Read The Merry Adventures of Robin Hood Page 36


  Then Little John’s heart was mad with grief and fear for his master’s life. Wildly he looked about him, and his sight fell upon a heavy stone mortar, such as three men could not lift now-a-days. Little John took three steps forward, and, bending his back, heaved the stone mortar up from where it stood, deeply rooted. Staggering under its weight, he came forward and hurled it crashing against the door. In burst the door, and away fled the frightened nuns, shrieking, at his coming. Then Little John strode in, and never a word said he, but up the winding stone steps he ran till he reached the room wherein his master was. Here he found the door locked also, but, putting his shoulder against it, he burst the locks as though they were made of brittle ice.

  There he saw his own dear master leaning against the gray stone wall, his face all white and drawn, and his head swaying to and fro with weakness. Then, with a great, wild cry of love and grief and pity, Little John leaped forward and caught Robin Hood in his arms. Up he lifted him as a mother lifts her child, and carrying him to the bed, laid him tenderly thereon.

  And now the Prioress came in hastily, for she was frightened at what she had done, and dreaded the vengeance of Little John and the others of the band; then she stanched the blood by cunning bandages, so that it flowed no more. All the while Little John stood grimly by, and after she had done he sternly bade her to begone, and she obeyed, pale and trembling. Then, after she had departed, Little John spake cheering words, laughing loudly, and saying that all this was a child’s fright, and that no stout yeoman would die at the loss of a few drops of blood. “Why,” quoth he, “give thee a se’ennight and thou wilt be roaming the woodlands as boldly as ever.”

  But Robin shook his head and smiled faintly where he lay. “Mine own dear Little John,” whispered he, “Heaven bless thy kind, rough heart. But, dear friend, we will never roam the woodlands together again.”

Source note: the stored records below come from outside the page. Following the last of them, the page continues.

(* ===== verification/Uart.v ===== *)
(** kernel/uart.c: the driver of the 16550a UART.

    The device is what the driver sees of it: the bytes written to THR, the
    answers LSR will give about the transmitter, the bytes that have arrived,
    and the writes to the control registers.  The same record holds the state of
    the console and of the kernel's printf, which sit on top of the driver. *)

From S2P Require Import Prelude Riscv Mem Sync Kalloc Vm Proc.

(** Registers and bits. *)
Definition RHR : Z := 0.
Definition THR : Z := 0.
Definition IER : Z := 1.
Definition IER_TX_ENABLE : Z := Z.shiftl 1 0.
Definition IER_RX_ENABLE : Z := Z.shiftl 1 1.
Definition FCR : Z := 2.
Definition FCR_FIFO_ENABLE : Z := Z.shiftl 1 0.
Definition FCR_FIFO_CLEAR : Z := Z.shiftl 3 1.
Definition LCR : Z := 3.
Definition LCR_EIGHT_BITS : Z := Z.shiftl 3 0.
Definition LCR_BAUD_LATCH : Z := Z.shiftl 1 7.
Definition LSR : Z := 5.
Definition LSR_RX_READY : Z := Z.shiftl 1 0.
Definition LSR_TX_IDLE : Z := Z.shiftl 1 5.
Definition UART_TX_BUF_SIZE : Z := 32.
Definition INPUT_BUF : Z := 128.

(** The device, and the transmit buffer. *)
Record uart := Uart {
  thr : list Z;              (* bytes sent, oldest first *)
  idle : list bool;          (* whether the transmitter is idle, at the next reads of LSR *)
  rx : list Z;               (* bytes received and not read *)
  regs : list (Z * Z);       (* control registers written, latest first *)
  tx_buf : list Z; tx_w : Z; tx_r : Z }.

(** [cons] of kernel/console.c. *)
Record cons := Cons { c_buf : list Z; c_r : Z; c_w : Z; c_e : Z }.

(** The devices with what the running process has of memory. *)
Record dev := Dev {
  d_uart : uart; d_cons : cons; panicked : bool; locking : bool;
  d_procs : list proc; d_pm : pmem; d_pagetable : Z; d_killed : bool; d_woken : list chan }.

#[global] Instance dev_uart : Lens dev uart.
Proof.
  refine {| lget := d_uart; lput := fun x s => {| d_uart := x; d_cons := d_cons s; panicked := panicked s; locking := locking s;
    d_procs := d_procs s; d_pm := d_pm s; d_pagetable := d_pagetable s; d_killed := d_killed s; d_woken := d_woken s |} |}; lens_laws dev.
Defined.
#[global] Instance dev_cons : Lens dev cons.
Proof.
  refine {| lget := d_cons; lput := fun x s => {| d_uart := d_uart s; d_cons := x; panicked := panicked s; locking := locking s;
    d_procs := d_procs s; d_pm := d_pm s; d_pagetable := d_pagetable s; d_killed := d_killed s; d_woken := d_woken s |} |}; lens_laws dev.
Defined.
#[global] Instance dev_pm : Lens dev pmem.
Proof.
  refine {| lget := d_pm; lput := fun x s => {| d_uart := d_uart s; d_cons := d_cons s; panicked := panicked s; locking := locking s;
    d_procs := d_procs s; d_pm := x; d_pagetable := d_pagetable s; d_killed := d_killed s; d_woken := d_woken s |} |}; lens_laws dev.
Defined.
#[global] Instance dev_held : Lens dev lockset := lens_comp dev_pm pmem_held.
#[global] Instance dev_woken : Lens dev (list chan).
Proof.
  refine {| lget := d_woken; lput := fun x s => {| d_uart := d_uart s; d_cons := d_cons s; panicked := panicked s; locking := locking s;
    d_procs := d_procs s; d_pm := d_pm s; d_pagetable := d_pagetable s; d_killed := d_killed s; d_woken := x |} |}; lens_laws dev.
Defined.

Definition set_panicked (x : bool) : M dev unit :=
  modify (fun s => {| d_uart := d_uart s; d_cons := d_cons s; panicked := x; locking := locking s;
    d_procs := d_procs s; d_pm := d_pm s; d_pagetable := d_pagetable s; d_killed := d_killed s; d_woken := d_woken s |}).
Definition set_locking (x : bool) : M dev unit :=
  modify (fun s => {| d_uart := d_uart s; d_cons := d_cons s; panicked := panicked s; locking := x;
    d_procs := d_procs s; d_pm := d_pm s; d_pagetable := d_pagetable s; d_killed := d_killed s; d_woken := d_woken s |}).

(** ** The registers *)

(** The answer of LSR, and the device after the read. *)
Definition lsr_idle (u : uart) : bool := match idle u with [] => true | b :: _ => b end.
Definition read_LSR : M uart Z := fun u =>
  Ret (Z.lor (if bool_decide (rx u = []) then 0 else LSR_RX_READY) (if lsr_idle u then LSR_TX_IDLE else 0))
    {| thr := thr u; idle := tail (idle u); rx := rx u; regs := regs u; tx_buf := tx_buf u; tx_w := tx_w u; tx_r := tx_r u |}.
Definition write_THR (c : Z) : M uart unit :=
  modify (fun u => {| thr := thr u ++ [u8 c]; idle := idle u; rx := rx u; regs := regs u; tx_buf := tx_buf u; tx_w := tx_w u; tx_r := tx_r u |}).
Definition read_RHR : M uart Z := fun u =>
  Ret (default 0 (head (rx u)))
    {| thr := thr u; idle := idle u; rx := tail (rx u); regs := regs u; tx_buf := tx_buf u; tx_w := tx_w u; tx_r := tx_r u |}.
Definition WriteReg (reg v : Z) : M uart unit :=
  modify (fun u => {| thr := thr u; idle := idle u; rx := rx u; regs := (reg, v) :: regs u; tx_buf := tx_buf u; tx_w := tx_w u; tx_r := tx_r u |}).

Definition uartinit : M dev unit :=
  zoom (WriteReg IER 0) ;;
  zoom (WriteReg LCR LCR_BAUD_LATCH) ;;
  zoom (WriteReg 0 3) ;;
  zoom (WriteReg 1 0) ;;
  zoom (WriteReg LCR LCR_EIGHT_BITS) ;;
  zoom (WriteReg FCR (Z.lor FCR_FIFO_ENABLE FCR_FIFO_CLEAR)) ;;
  zoom (WriteReg IER (Z.lor IER_TX_ENABLE IER_RX_ENABLE)) ;;
  initlock LUartTx.

(** [uart_tx_buf[uart_tx_w] = c; uart_tx_w = (uart_tx_w + 1) % UART_TX_BUF_SIZE] *)
Definition tx_put (c : Z) (u : uart) : uart :=
  {| thr := thr u; idle := idle u; rx := rx u; regs := regs u;
     tx_buf := <[Z.to_nat (tx_w u) := u8 c]> (tx_buf u); tx_w := Z.rem (tx_w u + 1) UART_TX_BUF_SIZE; tx_r := tx_r u |}.
(** [c = uart_tx_buf[uart_tx_r]; uart_tx_r = (uart_tx_r + 1) % UART_TX_BUF_SIZE] *)
Definition tx_next (u : uart) : Z := tx_buf u !!! Z.to_nat (tx_r u).
Definition tx_drop (u : uart) : uart :=
  {| thr := thr u; idle := idle u; rx := rx u; regs := regs u;
     tx_buf := tx_buf u; tx_w := tx_w u; tx_r := Z.rem (tx_r u + 1) UART_TX_BUF_SIZE |}.

(** The buffer holds fewer than [UART_TX_BUF_SIZE] characters. *)
Fixpoint uartstart_loop (fuel : nat) : M dev unit :=
  match fuel with
  | O => nofuel
  | S fuel' =>
      let! u := gets d_uart in
      if tx_w u =? tx_r u then mret_ tt
      else
        let! l := zoom read_LSR in
        if Z.land l LSR_TX_IDLE =? 0 then mret_ tt
        else
          let! c := gets (fun s => tx_next (d_uart s)) in
          zoom (modify tx_drop) ;;
          wakeup ChanUartTx ;;
          zoom (write_THR c) ;;
          uartstart_loop fuel'
  end.
Definition uartstart : M dev unit := uartstart_loop (Z.to_nat UART_TX_BUF_SIZE).

Section Wait.
Context {WK : Wakeups}.

(** [while(1)] of [uartputc]. *)
Fixpoint uartputc_loop (fuel : nat) (c : Z) : M dev unit :=
  match fuel with
  | O => nofuel
  | S fuel' =>
      let! u := gets d_uart in
      if Z.rem (tx_w u + 1) UART_TX_BUF_SIZE =? tx_r u then
        sleep ChanUartTx LUartTx ;; uartputc_loop fuel' c
      else
        zoom (modify (tx_put c)) ;;
        uartstart ;;
        release LUartTx
  end.

(** After a panic it loops for ever. *)
Definition uartputc (c : Z) : M dev unit :=
  acquire LUartTx ;;
  let! p := gets panicked in
  if p then nofuel else uartputc_loop (S max_wakeups) c.
End Wait.

(** [while((ReadReg(LSR) & LSR_TX_IDLE) == 0)] *)
Fixpoint spin_idle (fuel : nat) : M uart unit :=
  match fuel with
  | O => nofuel
  | S fuel' => let! l := read_LSR in if Z.land l LSR_TX_IDLE =? 0 then spin_idle fuel' else mret_ tt
  end.

Definition uartputc_sync (c : Z) : M dev unit :=
  let! p := gets panicked in
  if p then nofuel
  else
    let! u := gets d_uart in
    zoom (spin_idle (S (length (idle u)))) ;;
    zoom (write_THR c).

Definition uartgetc : M uart Z :=
  let! l := read_LSR in
  if Z.land l 1 =? 0 then mret_ (-1) else read_RHR.
(* ===== verification/Kprintf.v ===== *)
(** kernel/printf.c: formatted output of the kernel, with [consputc] of
    kernel/console.c and [procdump] of kernel/proc.c. *)

From S2P Require Import Prelude Riscv Mem Sync Kalloc Vm Digits Proc Uart.

Definition BACKSPACE : Z := 0x100.

Definition consputc (c : Z) : M dev unit :=
  if c =? BACKSPACE then uartputc_sync 8 ;; uartputc_sync 32 ;; uartputc_sync 8
  else uartputc_sync c.

Fixpoint consputs (cs : list Z) : M dev unit :=
  match cs with
  | [] => mret_ tt
  | c :: cs' => consputc c ;; consputs cs'
  end.

(** [digits[]] *)
Definition kdigit (d : Z) : Z := if d <? 10 then 48 + d else 97 + (d - 10).

(** The characters [printint] leaves in [buf], in the order it prints them. *)
Definition printint_chars (xx base : Z) (sign : bool) : list Z :=
  let neg := sign && (xx <? 0) in
  let x := if neg then u32 (- xx) else u32 xx in
  (if neg then [45] else []) ++ (kdigit <$> digits_of x base).
Definition printint (xx base : Z) (sign : bool) : M dev unit := consputs (printint_chars xx base sign).

(** [for (i = 0; i < 16; i++, x <<= 4) consputc(digits[x >> 60])] *)
Fixpoint printptr_loop (n : nat) (x : Z) : M dev unit :=
  match n with
  | O => mret_ tt
  | S n' => consputc (kdigit (Z.shiftr x 60)) ;; printptr_loop n' (u64 (Z.shiftl x 4))
  end.
Definition printptr (x : Z) : M dev unit := consputc 48 ;; consputc 120 ;; printptr_loop 16 x.

(** An argument: a number, or a string that may be null. *)
Inductive karg := AInt (x : Z) | AStr (s : option (list Z)).
Definition arg_int (a : option karg) : Z := match a with Some (AInt x) => x | _ => 0 end.
Definition arg_str (a : option karg) : list Z := match a with Some (AStr (Some s)) => s | _ => chars "(null)" end.

(** The conversion after [%], and whether it takes an argument. *)
Definition convert (c : Z) (ap : list karg) : M dev (list karg) :=
  if c =? 100 then printint (s32 (arg_int (head ap))) 10 true ;; mret_ (tail ap)
  else if c =? 120 then printint (s32 (arg_int (head ap))) 16 true ;; mret_ (tail ap)
  else if c =? 112 then printptr (u64 (arg_int (head ap))) ;; mret_ (tail ap)
  else if c =? 115 then consputs (arg_str (head ap)) ;; mret_ (tail ap)
  else if c =? 37 then consputc 37 ;; mret_ ap
  else consputc 37 ;; consputc c ;; mret_ ap.

Fixpoint printf_loop (fmt : list Z) (ap : list karg) : M dev unit :=
  match fmt with
  | [] => mret_ tt
  | c :: fmt' =>
      if negb (c =? 37) then consputc c ;; printf_loop fmt' ap
      else
        match fmt' with
        | [] => mret_ tt
        | c :: fmt' => let! ap := convert c ap in printf_loop fmt' ap
        end
  end.
Definition kprintf (fmt : list Z) (ap : list karg) : M dev unit :=
  let! l := gets locking in
  (if l then acquire LPr else mret_ tt) ;;
  printf_loop fmt ap ;;
  (if l then release LPr else mret_ tt).

(** [panic] prints its message, stops output from other CPUs, and loops for ever. *)
Definition kpanic (s : list Z) : M dev unit :=
  set_locking false ;;
  kprintf (chars "panic: ") [] ;;
  kprintf s [] ;;
  kprintf [10] [] ;;
  set_panicked true ;;
  nofuel.

Definition printfinit : M dev unit := initlock LPr ;; set_locking true.

(** ** [procdump] *)

Definition state_name (st : procstate) : list Z :=
  match st with
  | UNUSED => chars "unused" | SLEEPING => chars "sleep " | RUNNABLE => chars "runble"
  | RUNNING => chars "run   " | ZOMBIE => chars "zombie"
  end.

Fixpoint procdump_loop (l : list proc) : M dev unit :=
  match l with
  | [] => mret_ tt
  | p :: l' =>
      (if bool_decide (p_state p = UNUSED) then mret_ tt
       else
         kprintf (chars "%d %s %s") [AInt (p_pid p); AStr (Some (state_name (p_state p))); AStr (Some (p_name p))] ;;
         kprintf [10] []) ;;
      procdump_loop l'
  end.
Definition procdump : M dev unit :=
  kprintf [10] [] ;;
  let! l := gets d_procs in
  procdump_loop l.
Lemma tx_drop_rep u x q : tx_rep u (x :: q) -> tx_next u = x /\ tx_rep (tx_drop u) q.
Proof.
  intros [Hlen Hr Hw Hroom Hb Hd]. cbn [length] in *. split.
  - pose proof (Hd 0%nat x eq_refl) as H0. rewrite Z.add_0_r, Z.mod_small in H0 by lia. by apply list_lookup_total_correct.
  - split; cbn [tx_drop tx_buf tx_r tx_w]; unfold UART_TX_BUF_SIZE; rewrite ?Z.rem_mod_nonneg by lia.
    + done.
    + Z.to_euclidean_division_equations; lia.
    + rewrite Hw. Z.to_euclidean_division_equations; lia.
    + lia.
    + by apply Forall_cons in Hb as [_ Hb].
    + intros i y Hy. rewrite <- (Hd (S i) y Hy). do 2 f_equal. Z.to_euclidean_division_equations; lia.
Qed.

(** ** Output *)

(** Everything but the UART and the wakeups is as before. *)
Record same_dev (s s' : dev) : Prop := {
  sd_cons : d_cons s' = d_cons s; sd_panicked : panicked s' = panicked s; sd_locking : locking s' = locking s;
  sd_procs : d_procs s' = d_procs s; sd_pm : d_pm s' = d_pm s; sd_pt : d_pagetable s' = d_pagetable s;
  sd_killed : d_killed s' = d_killed s; sd_rx : rx (d_uart s') = rx (d_uart s) }.

Lemma same_dev_refl s : same_dev s s.
Proof. done. Qed.

Lemma same_dev_trans s1 s2 s3 : same_dev s1 s2 -> same_dev s2 s3 -> same_dev s1 s3.
Proof. intros [] []. split; congruence. Qed.

(** Reading LSR tells whether the transmitter is idle. *)
Lemma lsr_idle_bit u : (Z.land (Z.lor (if bool_decide (rx u = []) then 0 else LSR_RX_READY) (if lsr_idle u then LSR_TX_IDLE else 0)) LSR_TX_IDLE =? 0) = negb (lsr_idle u).
Proof. by case_bool_decide; destruct (lsr_idle u). Qed.

Lemma uartstart_ok fuel s q :
  tx_rep (d_uart s) q -> (length q < fuel)%nat ->
  exists s' q', uartstart_loop fuel s = Ret tt s' /\ tx_rep (d_uart s') q' /\ thr (d_uart s') ++ q' = thr (d_uart s) ++ q /\
    (idle (d_uart s) = [] -> q' = []) /\ same_dev s s'.
Proof.
  revert s q. induction fuel as [|fuel IH]; intros s q Hq Hf; [lia|]. cbn [uartstart_loop]. mstep.
  rewrite (tx_empty _ q Hq). case_bool_decide as He; [subst q; exists s, []; split_and!; done|].
  destruct q as [|x q]; [done|]. set (s1 := lput (Lens := dev_uart)
    {| thr := thr (d_uart s); idle := tail (idle (d_uart s)); rx := rx (d_uart s); regs := regs (d_uart s);
       tx_buf := tx_buf (d_uart s); tx_w := tx_w (d_uart s); tx_r := tx_r (d_uart s) |} s).
  erewrite (bind_ret _ _ _ _ s1); [|reflexivity]. rewrite lsr_idle_bit.
  change (lget s) with (d_uart s). destruct (lsr_idle (d_uart s)) eqn:Hi; cbn [negb].
  - destruct (tx_drop_rep (d_uart s) x q Hq) as [Hx Hq']. do 4 mstep. cbn [length] in Hf.
    match goal with |- context [uartstart_loop fuel ?t] => destruct (IH t q) as (s' & q' & E & H1 & H2 & H3 & H4); [by destruct Hq'; split|lia|] end.
    exists s', q'. split; [exact E|]. split; [done|]. split; [|split].
    + rewrite H2. change (thr _ ++ q) with ((thr (d_uart s) ++ [u8 (tx_next (d_uart s))]) ++ q). rewrite Hx, <- app_assoc. cbn [app].
      destruct Hq as [_ _ _ _ Hb _]. apply Forall_cons in Hb as [-> _]. done.
    + intros Hidle. apply H3. change (tail (idle (d_uart s)) = []). by rewrite Hidle.
    + eapply same_dev_trans; [|exact H4]. done.
  - exists s1, (x :: q). split; [done|]. split; [by destruct Hq; split|]. split; [done|]. split; [|done].
    intros Hidle. unfold lsr_idle in Hi. by rewrite Hidle in Hi.
Qed.

(** From [s] to [s'] the bytes [cs] were sent directly. *)
Record echoed (cs : list Z) (s s' : dev) : Prop := {
  ec_same : same_dev s s'; ec_thr : thr (d_uart s') = thr (d_uart s) ++ cs; ec_woken : d_woken s' = d_woken s }.

Lemma echoed_app c1 c2 s1 s2 s3 : echoed c1 s1 s2 -> echoed c2 s2 s3 -> echoed (c1 ++ c2) s1 s3.
Proof.
  intros [A1 B1 W1] [A2 B2 W2]. split; [by eapply same_dev_trans|by rewrite B2, B1, app_assoc|congruence].
Qed.

Lemma spin_idle_ok fuel u :
  (length (idle u) < fuel)%nat -> exists u', spin_idle fuel u = Ret tt u' /\ thr u' = thr u /\ rx u' = rx u.
Proof.
  revert u. induction fuel as [|fuel IH]; intros u Hf; [lia|]. cbn [spin_idle].
  erewrite bind_ret; [|reflexivity]. rewrite lsr_idle_bit. destruct (lsr_idle u) eqn:Hi; cbn [negb]; [by eexists|].
  destruct (idle u) as [|b l] eqn:El; [unfold lsr_idle in Hi; by rewrite El in Hi|].
  match goal with |- context [spin_idle fuel ?t] => destruct (IH t) as (u' & E & H1 & H2); [cbn in *; lia|] end.
  by exists u'.
Qed.

Lemma uartputc_sync_ok c s : panicked s = false -> exists s', uartputc_sync c s = Ret tt s' /\ echoed [u8 c] s s'.
Proof.
  intros Hp. unfold uartputc_sync. mstep. rewrite Hp. mstep.
  destruct (spin_idle_ok (S (length (idle (d_uart s)))) (d_uart s)) as (u' & E & H1 & H2); [lia|].
  rewrite (bind_ret _ _ _ _ _ (zoom_ret _ s _ _ E)). eexists. split; [reflexivity|]. split; [done| |done].
  cbn. by rewrite H1.
Qed.

(** What [consputc] sends: a backspace is overwritten with a space. *)
Definition echo (c : Z) : list Z := if c =? BACKSPACE then [8; 32; 8] else [u8 c].

Lemma consputc_ok c s : panicked s = false -> exists s', consputc c s = Ret tt s' /\ echoed (echo c) s s'.
Proof.
  intros Hp. unfold consputc, echo. destruct (c =? BACKSPACE); [|by apply uartputc_sync_ok].
  destruct (uartputc_sync_ok 8 s Hp) as (s1 & E1 & H1). rewrite (bind_ret _ _ _ _ _ E1).
  destruct (uartputc_sync_ok 32 s1) as (s2 & E2 & H2); [by rewrite (sd_panicked _ _ (ec_same _ _ _ H1))|]. rewrite (bind_ret _ _ _ _ _ E2).
  destruct (uartputc_sync_ok 8 s2) as (s3 & E3 & H3).
  { by rewrite (sd_panicked _ _ (ec_same _ _ _ H2)), (sd_panicked _ _ (ec_same _ _ _ H1)). }
  exists s3. split; [done|]. apply (echoed_app [8] [32; 8] _ s1); [done|]. by apply (echoed_app [32] [8] _ s2).
Qed.

Definition dlocks (s : dev) : lockset := lget s.

Section Props.
Context {LY : Layout} {LYok : LayoutOk} {WK : Wakeups}.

  “Ay, but we will!” quoth Little John, loudly. “I say again, Ay—out upon it—who dares say that any more harm shall come upon thee? Am I not by? Let me see who dares touch—” Here he stopped of a sudden, for his words choked him. At last he said, in a deep, husky voice, “Now, if aught of harm befalls thee because of this day’s doings, I swear by Saint George that the red cock shall crow over the roof-tree of this house, for the hot flames shall lick every crack and cranny thereof. As for these women,”—here he ground his teeth,—“it will be an ill day for them!”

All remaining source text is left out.